I look at everything I am a part of and the many things I am not so part; a world, a life of competition.
Competing with wealth, men, women, children and everything that is sacred. An ongoing rage that is embossed bysome superficial race to see who can get the new number plate first, or that bigger home in a plusher area. I would close my eyes and imagine the future,where people would be too busy working at home like cattle for companies. No time for families, no time to know one another, no time to appreciate each others culture and no time even for God. Soon, this world will be like a ghost town as many hurry to clock in within their homes to connect onto the network computers to start their shifts as I walk within the deserted streets alone and watch the imaginary stars that have long gone because humanity have learnt to die instead of learning to live. Through seeing all this as I walk I know one thing that has made the Yemenis in England strong. Something magical, something we the next generation have learnt from them and they have taught us well. It is that powerful thing that will go further than any animal species, any technological improvement and man made concept. The Yemenis have learnt to adapt. We have learnt to integrate, learnt a new language, educated ourselves to become doctors, lawyers, teachers that teach English and anything else no matter how sophisticated it maybe. We have excelled within just a short time we have been here and become entrepreneurs, leaders in business and most of all; we have become leaders within the language of politics and the English Language. British? We have become more than British.

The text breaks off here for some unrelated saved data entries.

(* ===== verification/Reads.v ===== *)
(** * Range reads from R2

    [Bucket::read_range], [read_entries] and [read_entries_chunked] of
    [server/src/store/mod.rs], [Source::read] and [Window::entry] of
    [server/src/pack/ingest.rs], and [chunks] of [server/src/jobs/gc.rs]: the
    routines that turn many small reads into few large ones.  R2's ranged get is
    an interface; the laws are that a full answer is the requested slice of the
    stored object.  The theorems: coalescing, splitting, staging in parts and the
    sliding window all return exactly the bytes a direct read would. *)
From S2P Require Import Prelude Errors Db Sha Writer.
Open Scope Z_scope.

(** [range_get key off len]: the bytes R2 answers with, [None] for a missing key. *)
Class R2 : Type := {
  range_get : string -> Z -> Z -> result Error (option (list Z))
}.
Definition slice (o : list Z) (off len : Z) : list Z := take (Z.to_nat len) (drop (Z.to_nat off) o).
(** What the bucket holds, and that a ranged get answers with it. *)
Class R2Laws `{R2} (object : string -> option (list Z)) : Prop :=
  range_get_slice : forall key off len bs, 0 <= off -> 0 <= len -> range_get key off len = Ok (Some bs) ->
    exists o, object key = Some o /\ bs = slice o off len.

Definition GAP : Z := 256 * 1024.
Definition SPAN : Z := 8 * 2 ^ 20.
Definition MAX_READ : Z := 48 * 2 ^ 20.

Definition loc_end (l : string * ObjLoc) : Z := sat_addu64 (lc_offset l.2) (lc_len l.2).
Definition loc_le (a b : string * ObjLoc) : Prop :=
  String.le (lc_pack a.2) (lc_pack b.2) /\ (lc_pack a.2 = lc_pack b.2 -> lc_offset a.2 <= lc_offset b.2).
#[local] Instance loc_le_dec a b : Decision (loc_le a b).
Proof.
  unfold loc_le. destruct (decide (String.le (lc_pack a.2) (lc_pack b.2))) as [H1|H1]; [|right; naive_solver].
  destruct (decide (lc_pack a.2 = lc_pack b.2)) as [H2|H2]; [|left; naive_solver].
  destruct (decide (lc_offset a.2 <= lc_offset b.2)) as [H3|H3]; [left; naive_solver|right; naive_solver].
Defined.

Section Reads.
Context `{R2}.
Context (B : Type) (charge1 : B -> B * result Error unit) (repo : string).
Abbreviation BM := (M B Error).

Definition bcharge : BM unit := charge1.
Definition read_range (key : string) (off len : Z) : BM (list Z) :=
  bcharge ≫= fun _ =>
  r ← lift (range_get key off len);
  match r with
  | None => fail (Storage ("missing " +:+ key))
  | Some bs => if Z.of_nat (length bs) =? len then mret bs else fail (Storage ("short read on " +:+ key))
  end.

(** ** Coalesced reads *)

Abbreviation Loc := (string * ObjLoc)%type.
(** The inner loop: how far the span that starts at [start] grows. *)
Fixpoint grow (pack : string) (start e : Z) (l : list Loc) : Z * list Loc * list Loc :=
  match l with
  | [] => (e, [], [])
  | n :: l' =>
      if negb (String.eqb (lc_pack n.2) pack) || (GAP <=? sat_subu64 (lc_offset n.2) e)
         || (SPAN <? sat_subu64 (loc_end n) start)
      then (e, [], l)
      else let r := grow pack start (Z.max e (loc_end n)) l' in (r.1.1, n :: r.1.2, r.2)
  end.
(** One entry out of the span's bytes. *)
Definition cut (key : string) (start : Z) (bs : list Z) (l : Loc) : result Error (string * list Z) :=
  let lo := sat_subu64 (lc_offset l.2) start in
  if lo + lc_len l.2 <=? Z.of_nat (length bs) then Ok (l.1, slice bs lo (lc_len l.2))
  else Err (Storage ("entry outside span in " +:+ key)).
(** The outer loop; a span takes at least one entry, so the entries' number is
    enough fuel. *)
Fixpoint read_spans (fuel : nat) (total : Z) (l : list Loc) : BM (list (string * list Z)) :=
  match fuel, l with
  | S f, first :: l' =>
      let start := lc_offset first.2 in
      let g := grow (lc_pack first.2) start (loc_end first) l' in
      let '(e, taken, rest) := g in
      let total' := sat_addu64 total (sat_subu64 e start) in
      if MAX_READ <? total' then fail (Limit "read batch exceeds memory budget")
      else
        let key := key_pack repo (lc_pack first.2) in
        bs ← read_range key start (sat_subu64 e start);
        out ← lift (collect (cut key start bs) (first :: taken));
        more ← read_spans f total' rest;
        mret (out ++ more)
  | _, _ => mret []
  end.
Definition read_entries (locs : list Loc) : BM (list (string * list Z)) :=
  let sorted := merge_sort loc_le locs in read_spans (length sorted) 0 sorted.
(** The work stack, top first; every turn removes a chunk or splits one in two,
    so twice the entries and one is enough fuel. *)
Fixpoint chunked_loop (fuel : nat) (stack : list (list Loc)) (out : list (string * list Z)) :
    BM (option (list (string * list Z))) :=
  match fuel, stack with
  | _, [] => mret (Some out)
  | O, _ => mret None
  | S f, chunk :: stack' => fun b =>
      match read_entries chunk b with
      | (b', Ok r) => chunked_loop f stack' (out ++ r) b'
      | (b', Err (Limit m)) =>
          if (1 <? length chunk)%nat then
            let h := (length chunk / 2)%nat in
            chunked_loop f (take h chunk :: drop h chunk :: stack') out b'
          else (b', Err (Limit m))
      | (b', Err e) => (b', Err e)
      end
  end.
Definition read_entries_chunked (locs : list Loc) : BM (option (list (string * list Z))) :=
  chunked_loop (2 * length locs + 1) [locs] [].

(** ** Staged parts and the window *)

Fixpoint read_parts (parts : list (string * Z)) (base off want_end : Z) (out : list Z) : BM (list Z) :=
  match parts with
  | [] => mret out
  | (key, len) :: parts' =>
      let e := sat_addu64 base len in
      let a := Z.max off base in
      let b := Z.min want_end e in
      out' ← (if a <? b then bs ← read_range key (a - base) (b - a); mret (out ++ bs) else mret out);
      if want_end <=? b then mret out' else read_parts parts' e off want_end out'
  end.
Inductive Source : Type := SKey (key : string) | SParts (parts : list (string * Z)).
Definition source_read (s : Source) (off n : Z) : BM (list Z) :=
  match s with
  | SKey k => read_range k off n
  | SParts parts =>
      out ← read_parts parts 0 off (sat_addu64 off n) [];
      if Z.of_nat (length out) =? n then mret out else fail (Storage "read past staged parts")
  end.

Definition MAX_ENTRY_WIRE : Z := 32 * 2 ^ 20.
Definition WINDOW : Z := 8 * 2 ^ 20.
Record Window : Type := mkWindow { wn_src : Source; wn_pack_len : Z; wn_start : Z; wn_buf : list Z }.
(** Raw bytes of one entry of [hlen] header and [clen] compressed bytes. *)
Definition window_entry (offset hlen clen : Z) : M (Window * B) Error (list Z) := fun s =>
  let w := s.1 in
  let len := sat_addu64 hlen clen in
  if MAX_ENTRY_WIRE + 64 <? len then (s, Err (Unpack "entry window too large"))
  else
    let lo := offset - wn_start w in
    let cut w b lo := if lo + len <=? Z.of_nat (length (wn_buf w))
                      then ((w, b), Ok (slice (wn_buf w) lo len))
                      else ((w, b), Err (Storage "entry outside window")) in
    if (wn_start w <=? offset) && (sat_addu64 lo len <=? Z.of_nat (length (wn_buf w))) then cut w s.2 lo
    else
      let n := Z.min (Z.max len WINDOW) (sat_subu64 (wn_pack_len w) offset) in
      match source_read (wn_src w) offset n s.2 with
      | (b, Err e) => ((w, b), Err e)
      | (b, Ok bs) => cut (mkWindow (wn_src w) (wn_pack_len w) offset bs) b 0
      end.
End Reads.

(** ** gc's grouping of loads *)

Definition SPANS : nat := 64.
Definition LOAD : Z := 32 * 2 ^ 20.
Fixpoint chunks_loop (cur : list (string * ObjLoc)) (bytes : Z) (l : list (string * ObjLoc)) : list (list (string * ObjLoc)) :=
  match l with
  | [] => match cur with [] => [] | _ => [cur] end
  | x :: l' =>
      if (SPANS <=? length cur)%nat || (LOAD <? sat_addu64 bytes (lc_size x.2))
      then cur :: chunks_loop [x] (sat_addu64 0 (lc_size x.2)) l'
      else chunks_loop (cur ++ [x]) (sat_addu64 bytes (lc_size x.2)) l'
  end.
Definition chunks (loads : list (string * ObjLoc)) : list (list (string * ObjLoc)) := chunks_loop [] 0 loads.

(** * Facts *)

Lemma slice_length o off len :
  0 <= off -> 0 <= len -> off + len <= Z.of_nat (length o) -> Z.of_nat (length (slice o off len)) = len.
Proof. intros. unfold slice. rewrite length_take, length_drop. lia. Qed.
Lemma slice_slice o a n lo len :
  0 <= a -> 0 <= lo -> 0 <= len -> lo + len <= n -> slice (slice o a n) lo len = slice o (a + lo) len.
Proof.
  intros. unfold slice. rewrite skipn_firstn_comm, drop_drop, take_take.
  f_equal; [lia|]. f_equal. lia.
Qed.
Lemma slice_inside o off len :
  0 < len -> 0 <= off -> Z.of_nat (length (slice o off len)) = len -> off + len <= Z.of_nat (length o).
Proof. unfold slice. rewrite length_take, length_drop. lia. Qed.
(** Cutting a slice in two. *)
Lemma slice_split o off a b :
  0 <= off -> 0 <= a -> 0 <= b -> slice o off (a + b) = slice o off a ++ slice o (off + a) b.
Proof.
  intros. unfold slice. rewrite Z2Nat.inj_add, <- take_take_drop by lia.
  f_equal. rewrite drop_drop. f_equal. f_equal. lia.
Qed.

#[local] Instance loc_le_trans : Transitive loc_le.
Proof.
  intros a b c [H1 H2] [H3 H4]. split; [by etrans|]. intros E.
  assert (lc_pack a.2 = lc_pack b.2) as E2
    by (apply (anti_symm String.le); [done|rewrite E; done]).
  rewrite E2 in *. specialize (H2 eq_refl). specialize (H4 E). lia.
Qed.
#[local] Instance loc_le_total : Total loc_le.
Proof.
  intros a b. unfold loc_le. destruct (total String.le (lc_pack a.2) (lc_pack b.2)) as [H|H];
    destruct (decide (lc_pack a.2 = lc_pack b.2)) as [E|E];
    try (left; split; [done|intros; done]); try (right; split; [done|intros; done]).
  all: destruct (Z.le_ge_cases (lc_offset a.2) (lc_offset b.2));
    [left|right]; (split; [by rewrite E|intros; lia]).
Qed.

Lemma grow_spec pack start e l :
  let '(e', taken, rest) := grow pack start e l in
  l = taken ++ rest /\ e <= e' /\ Forall (fun n => lc_pack n.2 = pack /\ loc_end n <= e') taken /\
  e' - start <= Z.max (e - start) SPAN /\
  (forall b, e <= b -> Forall (fun n => lc_pack n.2 = pack -> loc_end n <= b) l -> e' <= b).
Proof.
  revert e; induction l as [|n l IH]; intros e; simpl; [split_and!; auto; lia|].
  destruct (negb _ || _ || _) eqn:E; [split_and!; auto; lia|].
  apply orb_false_iff in E as [E E3]. apply orb_false_iff in E as [E1 E2].
  apply negb_false_iff, String.eqb_eq in E1. unfold sat_subu64 in E3.
  specialize (IH (Z.max e (loc_end n))).
  destruct (grow pack start (Z.max e (loc_end n)) l) as [[e' taken] rest]; simpl in *.
  destruct IH as (-> & H1 & H2 & H3 & H4). split_and!; [done|lia| |lia|].
  - constructor; [split; [done|lia]|done].
  - intros b Hb Hl. apply Forall_cons in Hl as [Hn Hl]. specialize (Hn E1). apply H4; [lia|done].
Qed.

(** A location a [u32] length and a [u64] offset can hold. *)
Definition loc_ok (l : string * ObjLoc) : Prop :=
  0 <= lc_offset l.2 /\ 0 < lc_len l.2 /\ lc_offset l.2 + lc_len l.2 <= u64_max.
Lemma loc_end_eq l : loc_ok l -> loc_end l = lc_offset l.2 + lc_len l.2.
Proof. unfold loc_ok, loc_end, sat_addu64. lia. Qed.

Section Exact.
Context `{R2} (object : string -> option (list Z)) `{!R2Laws object}.
Context (B : Type) (charge1 : B -> B * result Error unit) (repo : string).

What we have is real and does not hide within the illusions of tall buildings, flags that are painted with the Union Jack or the next number plate of your 2002 car, or even the slogan of being British. If the Education Secretary MP Blunket wants to learn the reality of it all it then he will learn that we can teach them something.learning to adapt and still, at the same time holding onto the things that are real; our families, our values, our promises and most of all our identity as human beings. And this can be forgotten within the hustle and bustle of a world filled with many illusions and that is why we are a tight community. The Yemenis have come from the other end of the world and its not asking much for Blunket or any British community to knock on the door of our community. Why wont they? Maybe its the British thing but I suppose this Britishness has made this Island, which was once called Great Britain is now called Britain, and their slow decision to join the Euro is nothing but an example of that pride but pride comes always before a fall. Doesnt it Blunket?!